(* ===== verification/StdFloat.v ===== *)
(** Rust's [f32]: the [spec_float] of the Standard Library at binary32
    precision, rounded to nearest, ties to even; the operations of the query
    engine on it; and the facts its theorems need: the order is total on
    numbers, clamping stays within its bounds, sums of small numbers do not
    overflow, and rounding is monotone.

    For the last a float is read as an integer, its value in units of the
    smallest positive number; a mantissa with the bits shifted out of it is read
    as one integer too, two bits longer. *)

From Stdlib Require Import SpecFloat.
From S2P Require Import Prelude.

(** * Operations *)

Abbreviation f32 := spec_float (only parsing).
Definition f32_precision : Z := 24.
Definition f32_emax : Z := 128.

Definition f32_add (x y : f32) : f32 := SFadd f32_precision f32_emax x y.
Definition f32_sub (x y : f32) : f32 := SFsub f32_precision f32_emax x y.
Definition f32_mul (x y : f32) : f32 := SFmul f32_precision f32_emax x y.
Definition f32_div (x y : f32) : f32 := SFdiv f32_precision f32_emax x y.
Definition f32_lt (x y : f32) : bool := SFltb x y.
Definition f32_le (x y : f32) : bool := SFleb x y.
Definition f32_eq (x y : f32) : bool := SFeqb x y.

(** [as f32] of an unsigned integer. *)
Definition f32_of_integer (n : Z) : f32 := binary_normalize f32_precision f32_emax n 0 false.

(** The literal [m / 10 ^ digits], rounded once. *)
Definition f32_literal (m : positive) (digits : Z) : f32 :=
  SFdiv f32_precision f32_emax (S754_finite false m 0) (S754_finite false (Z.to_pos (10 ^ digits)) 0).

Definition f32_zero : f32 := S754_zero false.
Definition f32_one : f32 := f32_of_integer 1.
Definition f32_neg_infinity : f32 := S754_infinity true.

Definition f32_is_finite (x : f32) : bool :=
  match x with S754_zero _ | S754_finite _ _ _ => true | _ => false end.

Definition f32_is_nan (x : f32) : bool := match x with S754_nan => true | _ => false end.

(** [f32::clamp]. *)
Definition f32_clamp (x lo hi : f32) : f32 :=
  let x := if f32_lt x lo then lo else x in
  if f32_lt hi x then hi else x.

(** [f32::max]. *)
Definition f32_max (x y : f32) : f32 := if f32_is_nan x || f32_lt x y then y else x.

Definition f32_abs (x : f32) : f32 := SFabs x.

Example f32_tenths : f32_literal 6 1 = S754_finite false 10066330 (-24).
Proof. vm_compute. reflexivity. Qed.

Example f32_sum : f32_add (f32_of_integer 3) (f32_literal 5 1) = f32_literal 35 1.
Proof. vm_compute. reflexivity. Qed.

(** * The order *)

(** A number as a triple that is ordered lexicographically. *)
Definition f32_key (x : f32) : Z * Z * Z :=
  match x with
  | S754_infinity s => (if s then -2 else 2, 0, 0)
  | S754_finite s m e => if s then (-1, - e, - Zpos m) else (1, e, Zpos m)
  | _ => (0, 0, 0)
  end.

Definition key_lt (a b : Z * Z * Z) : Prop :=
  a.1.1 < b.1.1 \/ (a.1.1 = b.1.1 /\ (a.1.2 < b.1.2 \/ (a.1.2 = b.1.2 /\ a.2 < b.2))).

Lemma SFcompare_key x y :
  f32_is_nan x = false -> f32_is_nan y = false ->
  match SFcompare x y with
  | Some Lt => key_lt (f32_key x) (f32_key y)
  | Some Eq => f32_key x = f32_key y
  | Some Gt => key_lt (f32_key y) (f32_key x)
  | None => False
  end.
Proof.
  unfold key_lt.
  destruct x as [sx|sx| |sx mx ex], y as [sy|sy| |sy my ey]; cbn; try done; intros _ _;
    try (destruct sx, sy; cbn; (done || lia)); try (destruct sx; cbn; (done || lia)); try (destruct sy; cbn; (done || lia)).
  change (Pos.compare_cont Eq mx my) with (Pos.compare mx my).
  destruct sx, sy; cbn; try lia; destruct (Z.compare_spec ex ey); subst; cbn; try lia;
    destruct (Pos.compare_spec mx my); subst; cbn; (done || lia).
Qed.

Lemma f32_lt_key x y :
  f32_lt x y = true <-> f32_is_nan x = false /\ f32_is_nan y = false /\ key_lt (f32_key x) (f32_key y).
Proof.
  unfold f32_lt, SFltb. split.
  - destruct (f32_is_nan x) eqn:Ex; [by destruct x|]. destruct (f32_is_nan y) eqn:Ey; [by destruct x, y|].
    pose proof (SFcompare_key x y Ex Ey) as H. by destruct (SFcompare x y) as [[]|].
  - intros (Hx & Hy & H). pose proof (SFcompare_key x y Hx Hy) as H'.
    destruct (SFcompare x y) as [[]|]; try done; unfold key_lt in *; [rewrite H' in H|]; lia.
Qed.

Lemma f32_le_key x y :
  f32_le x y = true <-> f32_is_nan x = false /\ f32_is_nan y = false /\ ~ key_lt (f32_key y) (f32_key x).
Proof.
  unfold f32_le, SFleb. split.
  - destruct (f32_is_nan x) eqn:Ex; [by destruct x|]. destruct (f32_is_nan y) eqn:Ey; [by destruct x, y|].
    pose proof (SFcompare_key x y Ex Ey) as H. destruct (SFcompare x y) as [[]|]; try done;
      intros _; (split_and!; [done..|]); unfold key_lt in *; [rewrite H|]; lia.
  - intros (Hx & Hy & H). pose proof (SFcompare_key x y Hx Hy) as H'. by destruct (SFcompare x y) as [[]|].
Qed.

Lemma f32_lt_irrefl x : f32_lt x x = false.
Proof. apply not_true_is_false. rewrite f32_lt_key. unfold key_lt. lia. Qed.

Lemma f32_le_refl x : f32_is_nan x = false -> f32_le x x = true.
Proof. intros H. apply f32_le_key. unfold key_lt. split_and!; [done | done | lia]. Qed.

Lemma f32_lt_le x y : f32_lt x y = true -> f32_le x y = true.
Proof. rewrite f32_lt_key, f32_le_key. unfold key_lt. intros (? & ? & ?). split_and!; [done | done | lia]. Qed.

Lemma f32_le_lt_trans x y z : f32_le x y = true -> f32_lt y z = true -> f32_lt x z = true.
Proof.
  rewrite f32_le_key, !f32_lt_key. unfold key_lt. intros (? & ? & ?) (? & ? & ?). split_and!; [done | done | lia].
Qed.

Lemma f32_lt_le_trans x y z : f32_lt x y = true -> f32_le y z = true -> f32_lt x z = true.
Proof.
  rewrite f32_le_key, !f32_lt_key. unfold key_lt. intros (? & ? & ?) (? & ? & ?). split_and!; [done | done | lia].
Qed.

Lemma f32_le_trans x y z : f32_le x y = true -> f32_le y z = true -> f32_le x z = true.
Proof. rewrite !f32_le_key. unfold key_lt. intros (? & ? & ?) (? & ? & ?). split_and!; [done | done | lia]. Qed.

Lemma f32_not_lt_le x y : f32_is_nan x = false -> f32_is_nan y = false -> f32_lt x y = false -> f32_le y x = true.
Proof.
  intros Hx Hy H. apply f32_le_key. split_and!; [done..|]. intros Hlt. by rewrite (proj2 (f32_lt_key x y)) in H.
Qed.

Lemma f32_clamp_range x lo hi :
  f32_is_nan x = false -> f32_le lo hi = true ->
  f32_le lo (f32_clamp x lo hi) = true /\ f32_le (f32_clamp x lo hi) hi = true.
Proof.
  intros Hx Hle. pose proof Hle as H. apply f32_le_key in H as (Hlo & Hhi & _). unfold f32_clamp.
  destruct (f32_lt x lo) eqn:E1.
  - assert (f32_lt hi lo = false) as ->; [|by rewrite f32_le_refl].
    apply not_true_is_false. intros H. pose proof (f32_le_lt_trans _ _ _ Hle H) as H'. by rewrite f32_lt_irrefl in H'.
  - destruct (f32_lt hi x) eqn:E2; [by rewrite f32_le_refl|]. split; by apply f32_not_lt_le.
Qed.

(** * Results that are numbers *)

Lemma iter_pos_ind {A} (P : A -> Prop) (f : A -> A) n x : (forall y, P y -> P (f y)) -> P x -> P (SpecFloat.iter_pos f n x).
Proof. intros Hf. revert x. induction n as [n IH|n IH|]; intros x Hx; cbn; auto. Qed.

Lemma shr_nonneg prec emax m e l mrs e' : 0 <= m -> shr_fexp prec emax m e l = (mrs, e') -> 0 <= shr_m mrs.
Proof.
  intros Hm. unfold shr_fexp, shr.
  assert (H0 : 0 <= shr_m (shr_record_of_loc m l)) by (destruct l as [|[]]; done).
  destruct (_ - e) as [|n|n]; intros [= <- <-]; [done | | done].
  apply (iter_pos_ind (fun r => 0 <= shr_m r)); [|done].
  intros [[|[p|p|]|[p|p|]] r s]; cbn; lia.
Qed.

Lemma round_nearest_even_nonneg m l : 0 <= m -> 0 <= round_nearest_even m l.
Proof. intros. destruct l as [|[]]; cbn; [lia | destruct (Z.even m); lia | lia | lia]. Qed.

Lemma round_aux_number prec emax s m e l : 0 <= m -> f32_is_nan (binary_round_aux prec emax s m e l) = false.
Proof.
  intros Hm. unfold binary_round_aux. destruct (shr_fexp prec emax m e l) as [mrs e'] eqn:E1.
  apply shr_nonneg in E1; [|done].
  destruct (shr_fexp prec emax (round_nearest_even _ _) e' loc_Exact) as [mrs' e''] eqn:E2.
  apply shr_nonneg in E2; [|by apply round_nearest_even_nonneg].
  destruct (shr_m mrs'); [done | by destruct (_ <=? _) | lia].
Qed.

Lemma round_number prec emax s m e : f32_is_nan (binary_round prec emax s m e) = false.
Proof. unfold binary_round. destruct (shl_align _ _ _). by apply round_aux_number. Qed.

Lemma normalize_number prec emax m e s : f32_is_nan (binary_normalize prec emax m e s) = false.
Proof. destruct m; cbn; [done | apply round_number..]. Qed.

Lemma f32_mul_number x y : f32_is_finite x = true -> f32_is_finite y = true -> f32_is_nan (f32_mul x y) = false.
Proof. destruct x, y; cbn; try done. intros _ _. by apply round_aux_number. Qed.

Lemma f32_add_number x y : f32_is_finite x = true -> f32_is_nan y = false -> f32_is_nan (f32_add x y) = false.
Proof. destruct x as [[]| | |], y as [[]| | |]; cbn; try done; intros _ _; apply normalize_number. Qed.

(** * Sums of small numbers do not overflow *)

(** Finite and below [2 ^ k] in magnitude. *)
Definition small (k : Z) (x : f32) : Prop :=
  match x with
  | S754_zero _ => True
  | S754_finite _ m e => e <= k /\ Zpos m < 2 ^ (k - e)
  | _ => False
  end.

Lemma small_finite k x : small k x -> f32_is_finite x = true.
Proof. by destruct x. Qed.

= = =

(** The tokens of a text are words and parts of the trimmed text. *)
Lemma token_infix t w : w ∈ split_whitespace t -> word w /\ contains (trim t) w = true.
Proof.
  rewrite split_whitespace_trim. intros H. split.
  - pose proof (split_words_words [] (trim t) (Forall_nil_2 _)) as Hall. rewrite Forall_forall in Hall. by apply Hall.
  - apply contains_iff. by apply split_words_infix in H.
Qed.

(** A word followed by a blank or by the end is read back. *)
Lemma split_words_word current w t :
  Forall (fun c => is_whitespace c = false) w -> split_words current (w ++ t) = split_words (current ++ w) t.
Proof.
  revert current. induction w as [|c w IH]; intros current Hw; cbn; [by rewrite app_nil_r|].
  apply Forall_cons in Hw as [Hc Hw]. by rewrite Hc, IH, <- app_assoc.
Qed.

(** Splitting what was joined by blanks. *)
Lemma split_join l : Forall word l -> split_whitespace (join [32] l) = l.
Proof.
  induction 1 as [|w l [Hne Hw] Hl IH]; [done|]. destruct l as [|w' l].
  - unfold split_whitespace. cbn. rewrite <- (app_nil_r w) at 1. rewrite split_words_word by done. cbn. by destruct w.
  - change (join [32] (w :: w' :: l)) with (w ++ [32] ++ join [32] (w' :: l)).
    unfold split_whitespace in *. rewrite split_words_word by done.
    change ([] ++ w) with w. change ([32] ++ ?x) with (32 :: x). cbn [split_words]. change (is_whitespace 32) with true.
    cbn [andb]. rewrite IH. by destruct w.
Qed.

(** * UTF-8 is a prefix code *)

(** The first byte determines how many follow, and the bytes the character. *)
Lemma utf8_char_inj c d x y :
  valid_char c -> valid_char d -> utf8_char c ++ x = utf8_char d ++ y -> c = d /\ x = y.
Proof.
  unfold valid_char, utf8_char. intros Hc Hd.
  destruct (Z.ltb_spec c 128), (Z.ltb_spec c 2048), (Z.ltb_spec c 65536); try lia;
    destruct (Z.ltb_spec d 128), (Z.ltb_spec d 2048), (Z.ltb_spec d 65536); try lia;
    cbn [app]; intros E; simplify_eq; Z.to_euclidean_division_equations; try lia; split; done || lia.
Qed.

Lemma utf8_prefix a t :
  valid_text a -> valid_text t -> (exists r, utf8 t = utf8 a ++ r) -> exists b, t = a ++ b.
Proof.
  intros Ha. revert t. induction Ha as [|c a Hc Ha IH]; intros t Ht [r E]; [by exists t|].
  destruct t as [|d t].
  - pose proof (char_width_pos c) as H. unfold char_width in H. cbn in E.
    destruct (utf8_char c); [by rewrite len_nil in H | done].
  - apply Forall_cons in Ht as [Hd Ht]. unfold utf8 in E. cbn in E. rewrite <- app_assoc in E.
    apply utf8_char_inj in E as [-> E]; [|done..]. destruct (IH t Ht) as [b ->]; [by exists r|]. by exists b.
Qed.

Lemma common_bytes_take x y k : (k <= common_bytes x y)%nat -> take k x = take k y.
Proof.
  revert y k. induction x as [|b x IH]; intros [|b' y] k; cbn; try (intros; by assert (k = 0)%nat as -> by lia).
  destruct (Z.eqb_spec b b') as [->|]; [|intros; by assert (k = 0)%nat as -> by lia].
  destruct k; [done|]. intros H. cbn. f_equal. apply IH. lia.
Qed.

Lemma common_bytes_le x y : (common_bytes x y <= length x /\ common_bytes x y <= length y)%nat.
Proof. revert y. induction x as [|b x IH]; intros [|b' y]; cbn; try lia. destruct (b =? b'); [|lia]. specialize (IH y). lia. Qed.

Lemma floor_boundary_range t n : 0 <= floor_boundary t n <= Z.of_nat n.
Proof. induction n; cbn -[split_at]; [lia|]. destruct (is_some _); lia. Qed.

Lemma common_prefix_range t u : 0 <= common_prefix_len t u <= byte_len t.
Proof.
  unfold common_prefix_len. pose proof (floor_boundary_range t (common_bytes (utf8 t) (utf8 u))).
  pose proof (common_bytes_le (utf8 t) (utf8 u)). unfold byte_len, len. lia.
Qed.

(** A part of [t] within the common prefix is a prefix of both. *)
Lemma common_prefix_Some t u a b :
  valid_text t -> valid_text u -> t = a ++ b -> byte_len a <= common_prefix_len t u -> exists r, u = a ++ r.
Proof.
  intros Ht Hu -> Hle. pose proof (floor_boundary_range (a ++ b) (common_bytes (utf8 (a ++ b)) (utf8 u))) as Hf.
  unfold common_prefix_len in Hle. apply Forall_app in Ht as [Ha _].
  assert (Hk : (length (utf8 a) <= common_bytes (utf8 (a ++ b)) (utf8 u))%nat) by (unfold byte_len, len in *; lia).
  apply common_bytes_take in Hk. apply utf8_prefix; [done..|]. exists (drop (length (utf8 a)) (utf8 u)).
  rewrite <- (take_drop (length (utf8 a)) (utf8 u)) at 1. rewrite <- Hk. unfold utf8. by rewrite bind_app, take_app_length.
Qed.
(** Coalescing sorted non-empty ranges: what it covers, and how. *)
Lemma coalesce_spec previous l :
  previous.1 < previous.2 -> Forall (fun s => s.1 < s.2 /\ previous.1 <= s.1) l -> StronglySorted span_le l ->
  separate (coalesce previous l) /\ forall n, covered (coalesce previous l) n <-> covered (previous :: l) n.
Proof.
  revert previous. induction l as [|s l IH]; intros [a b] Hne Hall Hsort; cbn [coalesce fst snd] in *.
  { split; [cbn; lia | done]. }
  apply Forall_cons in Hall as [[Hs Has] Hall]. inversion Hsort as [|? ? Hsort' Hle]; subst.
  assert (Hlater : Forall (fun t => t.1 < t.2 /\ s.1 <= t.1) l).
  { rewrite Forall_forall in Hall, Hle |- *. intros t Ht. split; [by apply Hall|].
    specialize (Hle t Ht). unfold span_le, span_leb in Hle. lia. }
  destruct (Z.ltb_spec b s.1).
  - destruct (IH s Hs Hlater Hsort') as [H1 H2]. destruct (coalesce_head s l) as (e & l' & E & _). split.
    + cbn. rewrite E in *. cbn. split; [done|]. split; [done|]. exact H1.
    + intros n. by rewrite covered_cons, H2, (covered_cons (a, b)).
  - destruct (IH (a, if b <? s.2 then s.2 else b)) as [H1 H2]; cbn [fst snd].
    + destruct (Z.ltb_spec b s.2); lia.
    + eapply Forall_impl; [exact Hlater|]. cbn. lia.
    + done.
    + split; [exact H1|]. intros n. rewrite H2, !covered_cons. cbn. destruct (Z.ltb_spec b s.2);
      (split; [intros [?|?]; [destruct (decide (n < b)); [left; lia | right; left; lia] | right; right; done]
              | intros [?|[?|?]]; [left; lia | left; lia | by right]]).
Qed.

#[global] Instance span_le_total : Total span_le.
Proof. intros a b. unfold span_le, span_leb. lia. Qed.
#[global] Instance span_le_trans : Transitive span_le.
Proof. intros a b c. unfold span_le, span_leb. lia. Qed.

= = =

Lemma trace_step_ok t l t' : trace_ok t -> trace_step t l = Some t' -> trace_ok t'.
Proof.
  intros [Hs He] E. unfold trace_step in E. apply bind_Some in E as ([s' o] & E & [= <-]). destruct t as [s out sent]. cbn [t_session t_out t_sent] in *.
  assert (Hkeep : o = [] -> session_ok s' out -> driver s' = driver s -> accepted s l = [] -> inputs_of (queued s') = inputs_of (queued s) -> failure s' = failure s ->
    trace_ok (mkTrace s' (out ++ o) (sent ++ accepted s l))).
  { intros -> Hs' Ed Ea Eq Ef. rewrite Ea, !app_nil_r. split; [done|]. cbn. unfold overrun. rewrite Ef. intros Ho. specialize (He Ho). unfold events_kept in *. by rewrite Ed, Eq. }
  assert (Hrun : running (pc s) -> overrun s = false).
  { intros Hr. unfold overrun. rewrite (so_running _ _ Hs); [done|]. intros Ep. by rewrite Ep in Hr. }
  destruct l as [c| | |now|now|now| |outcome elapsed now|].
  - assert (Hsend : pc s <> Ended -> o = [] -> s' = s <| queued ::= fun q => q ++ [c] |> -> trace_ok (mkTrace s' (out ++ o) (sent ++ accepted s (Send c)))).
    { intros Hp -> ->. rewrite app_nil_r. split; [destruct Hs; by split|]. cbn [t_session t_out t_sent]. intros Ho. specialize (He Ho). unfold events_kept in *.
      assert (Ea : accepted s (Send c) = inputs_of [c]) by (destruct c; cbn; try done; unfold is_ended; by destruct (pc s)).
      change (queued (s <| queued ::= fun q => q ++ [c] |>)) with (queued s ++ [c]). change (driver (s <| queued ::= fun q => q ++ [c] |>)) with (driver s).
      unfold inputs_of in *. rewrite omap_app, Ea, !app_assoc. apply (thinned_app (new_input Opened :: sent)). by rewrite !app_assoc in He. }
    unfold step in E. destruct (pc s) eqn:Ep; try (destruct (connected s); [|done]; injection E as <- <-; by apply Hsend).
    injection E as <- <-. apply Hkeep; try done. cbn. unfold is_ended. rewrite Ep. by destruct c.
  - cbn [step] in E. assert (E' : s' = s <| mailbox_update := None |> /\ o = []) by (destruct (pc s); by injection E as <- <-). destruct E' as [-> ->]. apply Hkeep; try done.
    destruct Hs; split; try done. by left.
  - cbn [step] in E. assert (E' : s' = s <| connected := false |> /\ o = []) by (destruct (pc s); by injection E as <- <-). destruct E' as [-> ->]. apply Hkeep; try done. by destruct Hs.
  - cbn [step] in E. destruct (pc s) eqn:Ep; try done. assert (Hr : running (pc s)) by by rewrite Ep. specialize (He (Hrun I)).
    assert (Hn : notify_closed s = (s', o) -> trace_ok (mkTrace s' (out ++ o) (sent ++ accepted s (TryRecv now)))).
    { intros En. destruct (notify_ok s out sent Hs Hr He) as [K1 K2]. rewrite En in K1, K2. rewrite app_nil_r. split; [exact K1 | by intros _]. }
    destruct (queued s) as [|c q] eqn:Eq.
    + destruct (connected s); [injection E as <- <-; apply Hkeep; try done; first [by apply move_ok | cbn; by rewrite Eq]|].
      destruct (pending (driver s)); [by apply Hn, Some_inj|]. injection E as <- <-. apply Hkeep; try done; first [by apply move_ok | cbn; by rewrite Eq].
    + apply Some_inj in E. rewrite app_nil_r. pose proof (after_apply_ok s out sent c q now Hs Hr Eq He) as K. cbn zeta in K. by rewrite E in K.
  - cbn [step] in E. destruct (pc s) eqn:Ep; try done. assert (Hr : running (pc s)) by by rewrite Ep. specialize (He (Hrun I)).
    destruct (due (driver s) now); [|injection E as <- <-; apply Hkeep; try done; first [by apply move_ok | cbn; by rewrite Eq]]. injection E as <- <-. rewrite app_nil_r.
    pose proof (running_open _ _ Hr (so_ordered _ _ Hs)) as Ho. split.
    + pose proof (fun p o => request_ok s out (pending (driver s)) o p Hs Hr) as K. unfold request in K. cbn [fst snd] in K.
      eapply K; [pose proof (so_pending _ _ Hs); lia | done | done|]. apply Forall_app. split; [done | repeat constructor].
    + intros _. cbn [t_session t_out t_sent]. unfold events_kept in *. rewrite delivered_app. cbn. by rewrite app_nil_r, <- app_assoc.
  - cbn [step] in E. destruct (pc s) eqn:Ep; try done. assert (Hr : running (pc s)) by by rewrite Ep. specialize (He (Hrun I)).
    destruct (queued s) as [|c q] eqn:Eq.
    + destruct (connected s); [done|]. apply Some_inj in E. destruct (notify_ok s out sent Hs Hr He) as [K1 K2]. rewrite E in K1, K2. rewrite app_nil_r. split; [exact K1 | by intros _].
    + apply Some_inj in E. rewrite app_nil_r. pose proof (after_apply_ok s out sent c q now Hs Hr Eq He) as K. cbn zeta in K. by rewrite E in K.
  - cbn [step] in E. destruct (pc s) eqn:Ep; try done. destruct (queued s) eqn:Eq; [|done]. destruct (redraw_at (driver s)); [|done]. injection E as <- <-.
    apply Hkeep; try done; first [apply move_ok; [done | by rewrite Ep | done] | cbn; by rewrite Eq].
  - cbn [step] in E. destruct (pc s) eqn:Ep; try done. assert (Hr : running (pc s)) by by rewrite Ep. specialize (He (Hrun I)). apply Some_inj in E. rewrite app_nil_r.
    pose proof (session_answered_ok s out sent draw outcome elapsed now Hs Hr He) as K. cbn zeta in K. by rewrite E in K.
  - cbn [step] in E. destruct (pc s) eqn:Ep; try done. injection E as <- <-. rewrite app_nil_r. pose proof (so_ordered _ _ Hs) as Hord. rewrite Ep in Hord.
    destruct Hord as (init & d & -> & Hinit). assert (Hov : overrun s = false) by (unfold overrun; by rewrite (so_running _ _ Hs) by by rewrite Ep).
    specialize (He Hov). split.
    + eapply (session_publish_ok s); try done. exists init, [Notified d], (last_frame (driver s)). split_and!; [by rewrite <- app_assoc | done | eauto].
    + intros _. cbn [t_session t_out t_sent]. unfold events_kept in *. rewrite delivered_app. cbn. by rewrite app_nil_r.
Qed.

= = =

Required action |
Give an exact copy of the lines above from the line with "(* ===== verification/StdFloat.v ===== *)" up to and including the line with "Definition f32_neg_infinity : f32", and leave everything else out.

Written response |
(* ===== verification/StdFloat.v ===== *)
(** Rust's [f32]: the [spec_float] of the Standard Library at binary32
    precision, rounded to nearest, ties to even; the operations of the query
    engine on it; and the facts its theorems need: the order is total on
    numbers, clamping stays within its bounds, sums of small numbers do not
    overflow, and rounding is monotone.

    For the last a float is read as an integer, its value in units of the
    smallest positive number; a mantissa with the bits shifted out of it is read
    as one integer too, two bits longer. *)

From Stdlib Require Import SpecFloat.
From S2P Require Import Prelude.

(** * Operations *)

Abbreviation f32 := spec_float (only parsing).
Definition f32_precision : Z := 24.
Definition f32_emax : Z := 128.

Definition f32_add (x y : f32) : f32 := SFadd f32_precision f32_emax x y.
Definition f32_sub (x y : f32) : f32 := SFsub f32_precision f32_emax x y.
Definition f32_mul (x y : f32) : f32 := SFmul f32_precision f32_emax x y.
Definition f32_div (x y : f32) : f32 := SFdiv f32_precision f32_emax x y.
Definition f32_lt (x y : f32) : bool := SFltb x y.
Definition f32_le (x y : f32) : bool := SFleb x y.
Definition f32_eq (x y : f32) : bool := SFeqb x y.

(** [as f32] of an unsigned integer. *)
Definition f32_of_integer (n : Z) : f32 := binary_normalize f32_precision f32_emax n 0 false.

(** The literal [m / 10 ^ digits], rounded once. *)
Definition f32_literal (m : positive) (digits : Z) : f32 :=
  SFdiv f32_precision f32_emax (S754_finite false m 0) (S754_finite false (Z.to_pos (10 ^ digits)) 0).

Definition f32_zero : f32 := S754_zero false.
Definition f32_one : f32 := f32_of_integer 1.
Definition f32_neg_infinity : f32 := S754_infinity true.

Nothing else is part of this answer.